Another object of the present invention is to provide a dual-beam terminal of a socket connector that allows easy adjustment of spring rate and thus the normal force acting upon a pin leg engaging therewith.
A further object of the present invention is to provide a dual-beam terminal having a performance adjustable configuration of the beams.
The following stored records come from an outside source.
(** [strcpy] from the strings of the entry, which faults on a null string.  The
    function is not told the sizes of the buffers it copies to: its callers have
    [SCH_CMD_MAX_STR_NAME] bytes or more, and the rows of a plan are set with strings
    that fit ([fits_fp], a condition of the law of the set). *)
Definition storage_flight_plan_get_args (timetodo : Z) : M ram_state (Z * option fp_out) :=
  let! '(rc, row) := storage_flight_plan_get timetodo in
  match row with
  | Some e =>
      match fp_cmd e, fp_args e with
      | Some c, Some a =>
          ret (SCH_ST_OK, Some (FpOut c a (fp_executions e) (fp_periodical e) (fp_node e)))
      | _, _ => fail NullDeref
      end
  | None => ret (rc, None)
  end.

Definition storage_flight_plan_delete_row (timetodo : Z) : M ram_state Z :=
  let! s := get in
  if negb (storage_is_open s) || is_null (flightplan_db s) then ret SCH_ST_ERROR else
  let! db := deref (flightplan_db s) in
  let! r := find_entry db (flightplan_entries s) timetodo in
  match r with
  | Some i => let! e := arr_get db i in
              let! db := arr_set db i (fp_entry_clear e) in
              store_fp db ;! ret SCH_ST_OK
  | None => ret SCH_ST_ERROR
  end.

Definition storage_flight_plan_delete_row_idx (index : Z) : M ram_state Z :=
  let! s := get in
  if negb (storage_is_open s) || is_null (flightplan_db s) then ret SCH_ST_ERROR else
  if (index <? 0) || (flightplan_entries s <=? index) then ret SCH_ST_ERROR else
  let! db := deref (flightplan_db s) in
  let! e := arr_get db index in
  let! db := arr_set db index (fp_entry_clear e) in
  store_fp db ;! ret SCH_ST_OK.

(** The [return SCH_ST_OK] is inside the body of the loop. *)
Definition storage_flight_plan_reset : M ram_state Z :=
  let! s := get in
  if negb (storage_is_open s) || is_null (flightplan_db s) then ret SCH_ST_ERROR else
  let! db := deref (flightplan_db s) in
  let! r := for_ret (range (flightplan_entries s)) (fun i =>
    let! e := arr_get db i in
    let! db := arr_set db i (fp_entry_clear e) in
    store_fp db ;! ret (Some SCH_ST_OK)) in
  ret (default SCH_ST_ERROR r).

(** ** Payloads *)

(** The offset of a sample in [payload_db], with the checks of the code. *)
Definition _get_sample_address (payload index size : Z) : M ram_state (Z * option Z) :=
  let! s := get in
  let! samples_per_section := cdiv SCH_SIZE_PER_SECTION size in
  let! sample_section := cdiv index samples_per_section in
  let! index_in_section := cmod index samples_per_section in
  let! section_index := cint (payload * SCH_SECTIONS_PER_PAYLOAD + sample_section) in
  if SCH_SECTIONS_PER_PAYLOAD <? sample_section then ret (SCH_ST_ERROR, None) else
  let! lim := cint (payloads_entries s * SCH_SIZE_PER_SECTION) in
  if lim <? section_index then ret (SCH_ST_ERROR, None) else
  let! tbl := deref (payloads_sections_addresses s) in
  let! base := arr_get tbl section_index in
  let address := base + index_in_section * size in
  if payloads_entries s * SCH_SECTIONS_PER_PAYLOAD * SCH_SIZE_PER_SECTION <? address
  then ret (SCH_ST_ERROR, None) else
  ret (SCH_ST_OK, Some address).

Definition storage_payload_set_data (payload index : Z) (data : option (list Z)) (schema : option Z)
  : M ram_state Z :=
  let! s := get in
  if negb (storage_is_open s) then ret SCH_ST_ERROR else
  if is_null (payload_db s) || is_null (payloads_sections_addresses s) then ret SCH_ST_ERROR else
  match data, schema with
  | Some data, Some size =>
      let! '(rc, address) := _get_sample_address payload index size in
      match address with
      | None => ret SCH_ST_ERROR
      | Some address =>
          let! db := deref (payload_db s) in
          if zlength data <? size then fail OutOfBounds else
          let! db := lift (buf_write db address (take (Z.to_nat size) data)) in
          modify (set_payload_db (Live db) (payloads_sections_addresses s) (payloads_entries s)) ;!
          ret SCH_ST_OK
      end
  | _, _ => ret SCH_ST_ERROR
  end.

Definition storage_payload_get_data (payload index : Z) (schema : option Z)
  : M ram_state (Z * option (list Z)) :=
  let! s := get in
  if negb (storage_is_open s) then ret (SCH_ST_ERROR, None) else
  if is_null (payload_db s) || is_null (payloads_sections_addresses s) then ret (SCH_ST_ERROR, None) else
  match schema with
  | Some size =>
      let! '(rc, address) := _get_sample_address payload index size in
      match address with
      | None => ret (SCH_ST_ERROR, None)
      | Some address =>
          let! db := deref (payload_db s) in
          let! bs := lift (buf_read db address size) in
          ret (SCH_ST_OK, Some bs)
      end
  | None => ret (SCH_ST_ERROR, None)
  end.

Definition storage_payload_reset : M ram_state Z :=
  let! n := gets payloads_entries in storage_table_payload_init n true.

Definition storage_payload_reset_table (payload : Z) : M ram_state Z :=
  let! s := get in
  if negb (storage_is_open s) || (payloads_entries s <=? payload) then ret SCH_ST_ERROR else
  if is_null (payload_db s) || is_null (payloads_sections_addresses s) then ret SCH_ST_ERROR else
  let! tbl := deref (payloads_sections_addresses s) in
  let! base := arr_get tbl (payload * SCH_SECTIONS_PER_PAYLOAD) in
  let! db := deref (payload_db s) in
  let! db := lift (buf_zero db base (SCH_SIZE_PER_SECTION * SCH_SECTIONS_PER_PAYLOAD)) in
  modify (set_payload_db (Live db) (payloads_sections_addresses s) (payloads_entries s)) ;!
  ret SCH_ST_OK.

End Ram.

#[export] Instance ram_storage : Storage Ram.ram_state := {
  storage_init := Ram.storage_init;
  storage_close := Ram.storage_close;
  storage_table_status_init := Ram.storage_table_status_init;
  storage_table_flight_plan_init := Ram.storage_table_flight_plan_init;
  storage_table_payload_init := Ram.storage_table_payload_init;
  storage_status_get_value_idx := Ram.storage_status_get_value_idx;
  storage_status_set_value_idx := Ram.storage_status_set_value_idx;
  storage_flight_plan_set := Ram.storage_flight_plan_set;
  storage_flight_plan_get_idx := Ram.storage_flight_plan_get_idx;
  storage_flight_plan_get_args := Ram.storage_flight_plan_get_args;
  storage_flight_plan_delete_row := Ram.storage_flight_plan_delete_row;
  storage_flight_plan_delete_row_idx := Ram.storage_flight_plan_delete_row_idx;
  storage_flight_plan_reset := Ram.storage_flight_plan_reset;
  storage_payload_set_data := Ram.storage_payload_set_data;
  storage_payload_get_data := Ram.storage_payload_get_data;
  storage_payload_reset := Ram.storage_payload_reset;
  storage_payload_reset_table := Ram.storage_payload_reset_table
}.

(** ** The RAM back end satisfies the laws *)
Module RamLaws.
Import Ram.

Definition entry_view (e : fp_entry) : option fp_row :=
  if fp_unixtime e =? ST_FP_NULL then None
  else match fp_cmd e, fp_args e with
       | Some c, Some a =>
           Some (FpRow (fp_unixtime e) c a (fp_executions e) (fp_periodical e) (fp_node e))
       | _, _ => None
       end.

(** A used entry has both strings. *)
Definition entry_ok (e : fp_entry) : Prop :=
  fp_unixtime e <> ST_FP_NULL -> is_Some (fp_cmd e) /\ is_Some (fp_args e).

Definition ram_slots (s : ram_state) : list (option fp_row) :=
  match flightplan_db s with Live db => map entry_view db | _ => [] end.

Definition ram_status (s : ram_state) (i : Z) : Z :=
  match status_db s with Live db => default 0 (zlookup db i) | _ => 0 end.

(** The representation invariant, on the two halves of the state. *)
Definition status_inv (s : ram_state) : Prop :=
  exists db, status_db s = Live db /\ zlength db = status_entries s /\
    Forall (fun v => 0 <= v < 2 ^ 32) db.
Definition fp_inv (s : ram_state) : Prop :=
  exists db, flightplan_db s = Live db /\ zlength db = flightplan_entries s /\
    flightplan_entries s = SCH_FP_MAX_ENTRIES /\ Forall entry_ok db.
Definition ram_ok (s : ram_state) : Prop :=
  storage_is_open s = true /\ status_inv s /\ fp_inv s.

Lemma slot_time_view e : entry_ok e -> slot_time (entry_view e) = fp_unixtime e.
Proof.
  intros H. unfold entry_view. destruct (fp_unixtime e =? ST_FP_NULL) eqn:E; bool_to_prop; [done|].
  destruct (H E) as [[c Hc] [a Ha]]. by rewrite Hc, Ha.
Qed.

Lemma find_entry_spec db n t s :
  Forall entry_ok db -> zlength db = n ->
  find_entry db n t s = Ret (Z.of_nat <$> find_time t (map entry_view db), s).
Proof.
  intros Hok <-. pose proof (find_slot_loop fp_unixtime entry_view t s db [] []) as E.
  cbn [app] in E. rewrite app_nil_r in E. unfold find_entry, range. etransitivity; [apply E|done].
  eapply Forall_impl; [exact Hok|]. intros e He. by apply slot_time_view.
Qed.

Lemma find_view_lookup db t k :
  find_time t (map entry_view db) = Some k ->
  exists e, db !! k = Some e /\ zlookup db (Z.of_nat k) = Some e.
Proof.
  intros H%find_time_lt. rewrite length_map in H.
  destruct (lookup_lt_is_Some_2 db k H) as [e He]. exists e. split; [done|].
  unfold zlookup. destruct (_ <? 0) eqn:?; bool_to_prop; [lia|]. by rewrite Nat2Z.id.
Qed.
To achieve the above objects, in accordance with the present invention, a socket connector comprises a housing positioned on a circuit board and movably supporting a cover. Cells are defined in the housing for receiving and retaining dual-beam terminals. The cover carries a central processing unit module having pin legs extending through holes defined in the cover and partially projecting into the cells of the housing. The cover is movable in a moving direction to bring the pin legs into engagement with the corresponding terminals. Each dual-beam terminal comprises a base section received and firmly retained in the corresponding cell and a tail extending from the base section and beyond the housing for being soldered to the circuit board. Two beams extend from the base section, substantially opposite to the tail. Each beam forms a spring arm on a free end thereof. The spring arms are opposite to and spaced from each other for engaging the corresponding pin leg therebetween. The beams are symmetric with respect to an imaginary plane that is normal to the base section and coincident with the moving direction. Each beam has a major surface angularly offset from the imaginary plane and thus forming a first included angle with the imaginary plane. The major surface also forms a second included angle with the base section. The included angles are smaller than 90 degrees and greater than 0 degree. Preferably, the included angles are 45 degrees. The angularly offset configuration of the beams allows easy adjustment of the space between the spring arms and thus adjustment of the performance parameters of the terminals.